This brief article explores my experience of using both platforms. I stuck with each one in turn for several years and used my phone every day, so picked up a few thoughts about their performance in my hands.
Why I left the iPhone
Firstly, I should say that my experience was of iPhone 4 and then 5. Apple are currently on iPhone 7 and have introduced variants, including the bigger screen ‘phablet’ format in the iPhone 7 Plus. As a result, my thoughts may be a little out of date regarding the Apple products. However, they were relevant when I decided to change over.
Here are the reasons I fell out of love with the iPhone 5:
- I was limited to 16Gb of storage, with no option to expand. I was forever deleting photos. Downloading long video for offline viewing wasn’t really an option. I couldn’t have my music collection on the phone and consequently carried around my iPod as well as my iPhone (although maybe I should have moved to Spotify premium sooner…)
- The Wi-Fi range was surprisingly short. Two stories above the router in our house, I couldn’t get onto the Wi-Fi.
- 3G didn’t degrade well. It was fine in cities where there was either 3G coverage or Wi-Fi hotspots. Once out in the sticks, falling back to Edge or GPRS meant that none of my apps would work at all and I was effectively without data coverage.
- Battery life. It’s notoriously bad on all smartphones (compared with, say, the heights that Nokia reached with its 6310 which would last for weeks on one charge), but it seemed very bad on my iPhone 5, especially after my phone became a year or so old – I could barely get through the working day without having to recharge.

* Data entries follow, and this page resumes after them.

(** A leg announced with distance 0, whose one step runs 10 m on the A1. *)
Definition zeroLeg : Leg :=
  mkLeg (mkDistance f0)
    [ mkStep (mkDistance (F64.of_Z 10)) "Continue onto <b>A1</b>" ].

(** A leg of 500 m on no A road. *)
Definition shortLeg : Leg :=
  mkLeg (mkDistance (F64.of_Z 500))
    [ mkStep (mkDistance (F64.of_Z 500)) "Head <b>east</b> on <b>Mill Lane</b>" ].

(** A leg of 1500 m on no A road. *)
Definition midLeg : Leg :=
  mkLeg (mkDistance (F64.of_Z 1500))
    [ mkStep (mkDistance (F64.of_Z 1500)) "Head <b>west</b> on <b>Mill Lane</b>" ].

(** A driver whose rate is 2^1023, about 8.99e307. *)
Definition dearDriver : Driver := mkDriver "max" (F64.of_scaled 1 1023).

(** A driver whose rate is 2^-1074, about 4.94e-324, the least positive
    float64. *)
Definition cheapDriver : Driver := mkDriver "min" (F64.of_scaled 1 (-1074)).

Definition dearEnv : Env :=
  envOf (Ok [("max", dearDriver)]) (Ok (mkDirections [mkRoute [shortLeg]])) 14.

Definition cheapEnv : Env :=
  envOf (Ok [("min", cheapDriver)]) (Ok (mkDirections [mkRoute [midLeg]])) 14.

(** A request for which the drivers service is down. *)
Definition downEnv : Env :=
  mkEnv (Ok sampleJourney) None (Some "dial tcp: connection refused")
        (Err "unreachable") (fun _ => None) (fun _ => None) (fun _ => None)
        (fun _ => Ok sampleDirections) 14.

(** A roster whose cheapest entry carries no name. *)
Definition namelessRoster : list (string * Driver) :=
  [ ("ann", mkDriver "ann" (F64.of_Z 10));
    ("ghost", mkDriver "" (F64.of_Z 3)) ].

Definition namelessEnv : Env := envOf (Ok namelessRoster) (Ok sampleDirections) 14.

(** A request for which the directions have no route. *)
Definition noRouteEnv : Env := envOf (Ok sampleRoster) (Ok (mkDirections [])) 14.

Definition zeroLegEnv : Env :=
  envOf (Ok sampleRoster) (Ok (mkDirections [mkRoute [zeroLeg]])) 14.

(** ** More on the rider service *)

(** What holds of [(lowest, driver)] in [FindBestDriver] after the loop
    went over [seen], with the place of the selected driver: the entries
    before it have a greater rate, the entries after it no lesser one. *)
Definition firstLowestInv (seen : list (string * Driver))
    (acc : float64 * Driver) : Prop :=
  let (lowest, driver) := acc in
  match seen with
  | [] => lowest = F64.inf /\ driver = zeroDriver
  | _ :: _ =>
      Rate driver = lowest /\
      F64.is_finite lowest = true /\
      exists pre name post,
        seen = pre ++ (name, driver) :: post /\
        (forall entry, In entry pre -> (lowest <? Rate (snd entry))%f64 = true) /\
        (forall entry, In entry post -> (lowest <=? Rate (snd entry))%f64 = true)
  end.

Good things about Android and my handsets
So, I decided to change my habit and move to an Android device. Firstly, I had a Sony Xperia M2, then more recently I switched to a Samsung Galaxy S7. Doing so fixed some of my major gripes!

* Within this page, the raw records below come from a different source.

(** Products of bounded numbers are finite, even when the product of the
    bounds is no longer an exact integer. *)
Lemma fmul_finite A B x y :
  0 <= A < 2 ^ 53 -> 0 <= B < 2 ^ 53 -> zb A x -> zb B y -> is_finite (fmul x y) = true.
Proof.
  intros HA HB (Fx & Vx & Lx) (Fy & Vy & Ly).
  pose proof (fexpo_kmin _ Vx) as Kx. pose proof (fexpo_kmin _ Vy) as Ky.
  destruct x as [sx| | |sx mx ex]; try discriminate; destruct y as [sy| | |sy my ey]; try discriminate;
    try reflexivity.
  apply valid_finite in Vx as [Cx Bx], Vy as [Cy By]. cbn [fexpo] in Kx, Ky.
  pose proof (sval_pos kmin mx ex Kx) as Px. pose proof (sval_pos kmin my ey Ky) as Py.
  assert (P : 0 < 2 ^ 1074) by (apply Z.pow_pos_nonneg; lia).
  assert (H : is_finite (fmul (pos_f mx ex) (pos_f my ey)) = true).
  { apply (fleb_finite _ (pos_f 4503599627370496 54)).
    - apply signed_false_nonneg, round_aux_signed. rewrite Pos2Z.inj_mul. now apply fmul_fine.
    - apply fmul_pos_upper; auto; [split; reflexivity|unfold emax, prec; lia|].
      cbn [sval cond_Zopp] in *.
      assert (L1 : Zpos mx * 2 ^ (ex - kmin) <= 2 ^ 53 * 2 ^ 1074) by (destruct sx; cbn [cond_Zopp] in Lx; nia).
      assert (L2 : Zpos my * 2 ^ (ey - kmin) <= 2 ^ 53 * 2 ^ 1074) by (destruct sy; cbn [cond_Zopp] in Ly; nia).
      transitivity ((2 ^ 53 * 2 ^ 1074) * (2 ^ 53 * 2 ^ 1074)); [apply Z.mul_le_mono_nonneg; lia|].
      vm_compute. discriminate.
    - reflexivity. }
  destruct sx, sy; try exact H.
  - change (is_finite (fmul (fopp (pos_f mx ex)) (pos_f my ey)) = true). rewrite fmul_opp_l.
    + destruct (fmul (pos_f mx ex) (pos_f my ey)); try discriminate; reflexivity.
    + reflexivity.
    + reflexivity.
    + now apply valid_finite.
    + now apply valid_finite.
  - change (is_finite (fmul (pos_f mx ex) (fopp (pos_f my ey))) = true). rewrite fmul_opp_r.
    + destruct (fmul (pos_f mx ex) (pos_f my ey)); try discriminate; reflexivity.
    + reflexivity.
    + reflexivity.
    + now apply valid_finite.
    + now apply valid_finite.
Qed.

- Storage was much, much better. I made sure my new handsets had slots for MicroSD, I bought 128Gb card, and all my storage issues were solved. Now I never have to worry about hitting the buffers and running out of space.
- 3/4G degrades smoothly to Edge or 2G. Some apps which aren’t too data heavy can still function.

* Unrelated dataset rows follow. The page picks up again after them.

(* ===== verification/Grouping.v ===== *)
(** * Grouping in order of first appearance

    The loop the read side uses again and again: a Go map from a key to a growing
    accumulator, with a slice of the keys in the order they were first met (a map has
    no order of its own).  [group_all] is that loop; [group_all_lookup] and
    [group_all_order] say that the accumulator of a key is the fold over the elements
    with that key and that the slice lists each key once. *)

From Stdlib Require Import ZArith Lia Bool.
From stdpp Require Import base list gmap.
From S2P Require Import Prelude.

Record Grouped (K V : Type) `{Countable K} := MkGrouped { g_by : gmap K V; g_order : list K }.
Arguments MkGrouped {K V _ _} g_by g_order.
Arguments g_by {K V _ _} g.
Arguments g_order {K V _ _} g.

Section Grouping.
Context {A K V : Type} `{Countable K} (key : A -> K) (init : A -> V) (step : V -> A -> V).

Definition group_add (g : Grouped K V) (a : A) : Grouped K V :=
  match g_by g !! key a with
  | Some v => MkGrouped (<[key a := step v a]> (g_by g)) (g_order g)
  | None => MkGrouped (<[key a := step (init a) a]> (g_by g)) (g_order g ++ [key a])
  end.

Definition group_all (l : list A) : Grouped K V := foldl group_add (MkGrouped ∅ []) l.

(** The elements with key [k]. *)
Definition with_key (k : K) (l : list A) : list A := List.filter (fun a => bool_decide (key a = k)) l.

Definition group_value (l : list A) : option V :=
  match l with [] => None | a :: _ => Some (foldl step (init a) l) end.

Lemma with_key_elem k l a : a ∈ with_key k l <-> a ∈ l /\ key a = k.
Proof. unfold with_key. now rewrite !list_elem_of_In, filter_In, bool_decide_eq_true. Qed.

Lemma with_key_snoc k l a : with_key k (l ++ [a]) = with_key k l ++ (if decide (key a = k) then [a] else []).
Proof.
  unfold with_key. rewrite List.filter_app. cbn. f_equal. destruct (decide (key a = k)).
  - now rewrite bool_decide_true.
  - now rewrite bool_decide_false.
Qed.

Lemma group_value_snoc l a : group_value (l ++ [a]) = Some (step (default (init a) (group_value l)) a).
Proof. destruct l as [|b l]; [reflexivity|]. cbn. now rewrite foldl_app. Qed.

Lemma group_all_snoc l a : group_all (l ++ [a]) = group_add (group_all l) a.
Proof. unfold group_all. now rewrite foldl_app. Qed.

(** The accumulator of a key folds the elements with that key, in order. *)
Lemma group_all_lookup l k : g_by (group_all l) !! k = group_value (with_key k l).
Proof.
  induction l as [|a l IH] using rev_ind; [reflexivity|]. rewrite group_all_snoc, with_key_snoc.
  destruct (decide (key a = k)) as [<-|N].
  - rewrite group_value_snoc, <- IH. unfold group_add.
    destruct (g_by (group_all l) !! key a) eqn:E; cbn; now rewrite lookup_insert_eq.
  - rewrite app_nil_r, <- IH. unfold group_add.
    destruct (g_by (group_all l) !! key a); cbn; now rewrite lookup_insert_ne.
Qed.

Lemma group_all_some l k : is_Some (g_by (group_all l) !! k) <-> k ∈ key <$> l.
Proof.
  rewrite group_all_lookup, list_elem_of_fmap. split.
  - intros [v E]. destruct (with_key k l) as [|a r] eqn:W; [discriminate|].
    assert (a ∈ with_key k l) as [? ?]%with_key_elem by (rewrite W; now left). eauto.
  - intros (a & -> & Ha). destruct (with_key (key a) l) as [|b r] eqn:W; [|cbn; eauto].
    assert (a ∈ with_key (key a) l) as C by now apply with_key_elem. rewrite W in C. now apply not_elem_of_nil in C.
Qed.

(** The slice lists the keys, each once. *)
Lemma group_all_order l : NoDup (g_order (group_all l)) /\ forall k, k ∈ g_order (group_all l) <-> k ∈ key <$> l.
Proof.
  induction l as [|a l [N M]] using rev_ind; [split; [constructor|intros k; reflexivity]|].
  rewrite group_all_snoc, fmap_app. cbn. unfold group_add.
  destruct (g_by (group_all l) !! key a) as [v|] eqn:E; cbn.
  - split; [assumption|]. intros k. rewrite M, elem_of_app, list_elem_of_singleton.
    assert (key a ∈ key <$> l) by (apply group_all_some; eauto). split; [auto|intros [?| ->]; auto].
  - assert (key a ∉ key <$> l) as F. { rewrite <- group_all_some, E. intros [? ?]; discriminate. }
    split; [|intros k; rewrite !elem_of_app, M, !list_elem_of_singleton; tauto].
    apply NoDup_app. split; [assumption|]. split; [|apply NoDup_singleton].
    intros k Hk ->%list_elem_of_singleton. now apply F, M.
Qed.

(** The groups in order: what the code returns. *)
Definition group_list (l : list A) : list (K * V) :=
  omap (fun k => (fun v => (k, v)) <$> g_by (group_all l) !! k) (g_order (group_all l)).

Lemma group_list_elem l k v : (k, v) ∈ group_list l <-> group_value (with_key k l) = Some v.
Proof.
  unfold group_list. rewrite list_elem_of_omap. rewrite <- group_all_lookup. split.
  - intros (k' & Hk & E). destruct (g_by _ !! k') eqn:L; [|discriminate]. cbn in E. injection E as -> ->. assumption.
  - intros E. exists k. rewrite E. split; [|reflexivity]. apply group_all_order, group_all_some. eauto.
Qed.

Lemma group_list_keys l : (group_list l).*1 = g_order (group_all l).
Proof.
  unfold group_list. assert (S : forall k, k ∈ g_order (group_all l) -> is_Some (g_by (group_all l) !! k)).
  { intros k Hk. now apply group_all_some, group_all_order. }
  induction (g_order (group_all l)) as [|k ks IH]; [reflexivity|]. cbn.
  destruct (S k) as [v E]; [now left|]. rewrite E. cbn. f_equal. apply IH. intros k' Hk'. apply S. now right.
Qed.
End Grouping.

- Wi-Fi range is better – I can still surf two stories up from our router.
- The battery life is better (but still not amazing). I keep the ‘power saving’ mode on the S7 permanently on and that makes a big difference to the battery life whilst having also no noticeable effect on performance. Also, the S7 detects apps which are sucking power and asks you if you want to turn them off.
Bad things about Android
Things were generally better, but the move to Android meant losing out in a few areas:
- The Xperia had quite a slow-to-start video player
- For both the Xperia and the S7, you can’t have unlimited numbers of pages for the home screen with your apps on them; consequently, it’s sometimes difficult to find an app you haven’t put on one of these pages.
- The UI, whilst it’s improved with successive versions of Android, isn’t as slick or responsive as Apple’s.
Good things about Apple that I miss
- The general quality of Apple apps is better than Android. I’m not 100% sure why that’s the case, but I know that Apple approve all the apps on the Apple Store, whereas no such quality control exists for Google Play.
- As mentioned above, the Apple interface is still better. The touchscreen is more responsive, transitions are smoother, apps respond faster.
- The iCloud / Mac integration was better – seamless almost, as you would expect from Apple products. Data would be backed up into the cloud without any intervention from me, and then synced down to the Mac. Whilst it’s possible to do those things using third party apps, it’s not totally seamless and fool proof.
Where have I ended up?
Firstly, despite the issues I described above, both Apple and Android (especially Samsung) high-end smartphones are very similar these days. My iPhone experience is two generations and three years out of date now, so it would be very interesting to compare the iPhone 7 with the S7 (or even generation 8 of both products, once released).
But for now, I’m sticking with my S7.